The brilliant new novel from the author of the award-winning FIVE RIVERS MET ON A WOODED PLAIN.
'One of our most exciting young writers' - The Times
'Isn’t the life of any person made up out of the telling of two tales, after all? People live in the space between the realities of their lives and the hopes they have for them. The whole world makes more sense if you remember that everyone has two lives, their real lives and their dreams, both stories only a tape’s breadth apart from each other, impossibly divided, indivisibly close.'
Every year, Robert's family come together at a rambling old house to celebrate his birthday. Aunts, uncles, distant cousins - it has been a milestone in their lives for decades. But this year Robert doesn't want to be reminded of what has happened since they last met - and neither, for quite different reasons, does his granddaughter Kate. Neither of them is sure they can face the party. But for both Robert and Kate, it may become the most important gathering of all.
As lyrical and true to life as Norris's critically acclaimed debut Five Rivers Met on a Wooded Plain, which won a Betty Trask Award and was shortlisted for the Ondaatje Prize and Debut of the Year at the British Book Awards, this is a compelling, emotional story of family, human frailty, and the marks that love leaves on us.
I'm delighted to be hosting the blog tour for Turning For Home today, my grateful thanks to the author, publishers and Anne Cater of Random Things Tours for inviting me and for my advance copy of the book.
I finished Turning For Home last week and I've been putting off writing this review because I'm not sure I'm going to be able to find the words that do this exquisitely beautiful book justice.

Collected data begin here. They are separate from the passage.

(* ===== verification/ConcreteTime.v ===== *)
(** * A concrete instance of the hash and calendar interface

    A calendar of twelve equal months a year and a checksum in the place of the
    hash, on which the witnesses of the theorems evaluate.  No theorem about the
    program depends on it. *)

From S2P Require Import Prelude Transform.

(** The month, counted from January 1970, of a number of ticks since 1970, where a year has
    [year] ticks. *)
Definition calendar (year t : Z) : Z * Z :=
  let m := 12 * t / year in (1970 + m / 12, m mod 12).
Definition calendar_in_range (year t : Z) : option (Z * Z) :=
  if Z.abs t <=? 260000 * year then Some (calendar year t) else None.

Lemma months_of_calendar year t : months_of (calendar year t) = 12 * t / year.
Proof.
  unfold months_of, calendar. cbn [fst snd]. pose proof (Z.div_mod (12 * t / year) 12). lia.
Qed.

Lemma calendar_mono year t1 t2 :
  0 < year -> t1 <= t2 -> months_of (calendar year t1) <= months_of (calendar year t2).
Proof. intros. rewrite !months_of_calendar. apply Z.div_le_mono; lia. Qed.

Lemma calendar_range year t :
  0 < year -> Z.abs t <= 260000 * year ->
  0 <= snd (calendar year t) < 12 /\ Z.abs (fst (calendar year t)) <= 262143.
Proof.
  intros Hy Ht. unfold calendar. cbn [fst snd].
  split; [apply Z.mod_pos_bound; lia|].
  assert (- (12 * 260000) <= 12 * t / year <= 12 * 260000) as Hm
    by (split; [apply Z.div_le_lower_bound; lia|apply Z.div_le_upper_bound; lia]).
  assert (-260000 <= 12 * t / year / 12 <= 260000)
    by (split; [apply Z.div_le_lower_bound; lia|apply Z.div_le_upper_bound; lia]).
  lia.
Qed.

Definition concrete_time : TransformLib :=
  {| murmur3_32 bytes := fold_left (fun h b => (31 * h + b) mod 2 ^ 32) bytes 0;
     naive_date := calendar_in_range 365;
     datetime_from_micros := calendar_in_range (365 * 86400 * 1000000);
     datetime_from_nanos := calendar (365 * 86400 * 1000000000);
     duration_num_days secs nanos :=
       Some (Z.quot (secs * 1000000000 + nanos) (86400 * 1000000000)) |}.

#[export] Instance concrete_time_laws : TransformLibLaws concrete_time.
Proof.
  assert (forall year t ym, 0 < year -> calendar_in_range year t = Some ym ->
            ym = calendar year t /\ 0 <= snd ym < 12 /\ Z.abs (fst ym) <= 262143) as Hr.
  { unfold calendar_in_range. intros year t ym Hy. destruct (Z.leb_spec (Z.abs t) (260000 * year)); [|done].
    intros [= <-]. split; [done|]. by apply calendar_range. }
  assert (forall t, inS 64 t = true -> Z.abs t <= 260000 * (365 * 86400 * 1000000000)) as Hn.
  { intros t Ht%inS_spec. change (2 ^ (64 - 1)) with 9223372036854775808 in Ht. lia. }
  split; cbn [naive_date datetime_from_micros datetime_from_nanos duration_num_days concrete_time].
  - intros d ym H. by apply Hr in H as [_ ?].
  - intros d1 d2 ym1 ym2 Hle [-> _]%Hr [-> _]%Hr; [|done..]. by apply calendar_mono.
  - intros d ym H. by apply Hr in H as [_ ?].
  - intros d1 d2 ym1 ym2 Hle [-> _]%Hr [-> _]%Hr; [|done..]. by apply calendar_mono.
  - intros t Ht. by apply calendar_range; [|apply Hn].
  - intros t1 t2 _ _. by apply calendar_mono.
  - done.
Qed.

The story is told through the perspectives of Robert and his granddaughter, Kate as they narrate alternate chapters. Kate has arrived at Robert's house ahead of his annual birthday party - this year a milestone as it's his 80th birthday. Both are preoccupied by their pasts but for very different reasons. Robert is jolted back to his civil service days as confessions heard on the Boston Tapes - an oral history of the Troubles in Northern Ireland - bring an unexpected visitor from his past and lead to his discovering shocking secrets from that time and to having to contemplate his own role in events. The feeling of being involved again is almost intoxicating to Robert for whom this party is a poignant reminder of his own ageing and of loved ones lost, particularly his beloved wife.
Meanwhile, Kate has her own troubles. This is the first time she has attended the party for three years and she is dreading coming face to face with her estranged mother. The reasons for Kate's fragility are gradually revealed; a terrible tragedy led to her becoming very ill and ultimately needing hospitalisation. This is not my story to tell so I'm not going to discuss details of her illness suffice to say that it is covered with extraordinary sensitivity and empathy, bringing a touching clarity to a misunderstood condition without ever becoming sentimental. Male authors are often criticised for the way they write their female characters but Barney Norris has created a woman who is deeply complex and utterly authentic.
This is a story that is allowed to develop gradually, the alternating chapters are long, allowing the characters' narratives to unfold organically. Nothing feels rushed, this is a book to become engrossed in, to feel as much as to read. As it reached its conclusion the tears were streaming down my cheeks; Turning For Home shines a light on the complexities of family life and on love, loss, guilt and forgiveness with an exceptional perceptiveness. With its beautiful, lyrical prose that meant I reread passages to really appreciate them, Turning For Home is one of those books that speaks to your soul. Every word of praise you will read about this very special novel is absolutely deserved, it may only be January but this will undoubtedly be one of my books of the year. Highly, highly recommended.
Turning For Home is published in the UK by Doubleday/Transworld and can be purchased here. Don't forget to check out the other stops on the blog tour, details are below.
About the Author
Barney Norris was born in Chichester in 1987 and grew up in Sussex, London and Salisbury.
A graduate of the universities of Oxford and Royal Holloway, his plays are AT FIRST SIGHT (presented on tour and at Latitude Festival, 2011) and MISSING (Tristan Bates Theatre 2012), and his poetry, stories and other writings have been published in various little magazines.
He is the co-artistic director of the theatre company Up In Arms (www.upinarms.org.uk), works as Max Stafford-Clark's assistant at Out of Joint, and has previously worked and trained under Bernard O'Donoghue, Andrew Motion, Jo Shapcott, Thelma Holt, Peter Gill and David Hare, and at Salisbury Playhouse, Oxford Playhouse, the Royal Court and the Bush.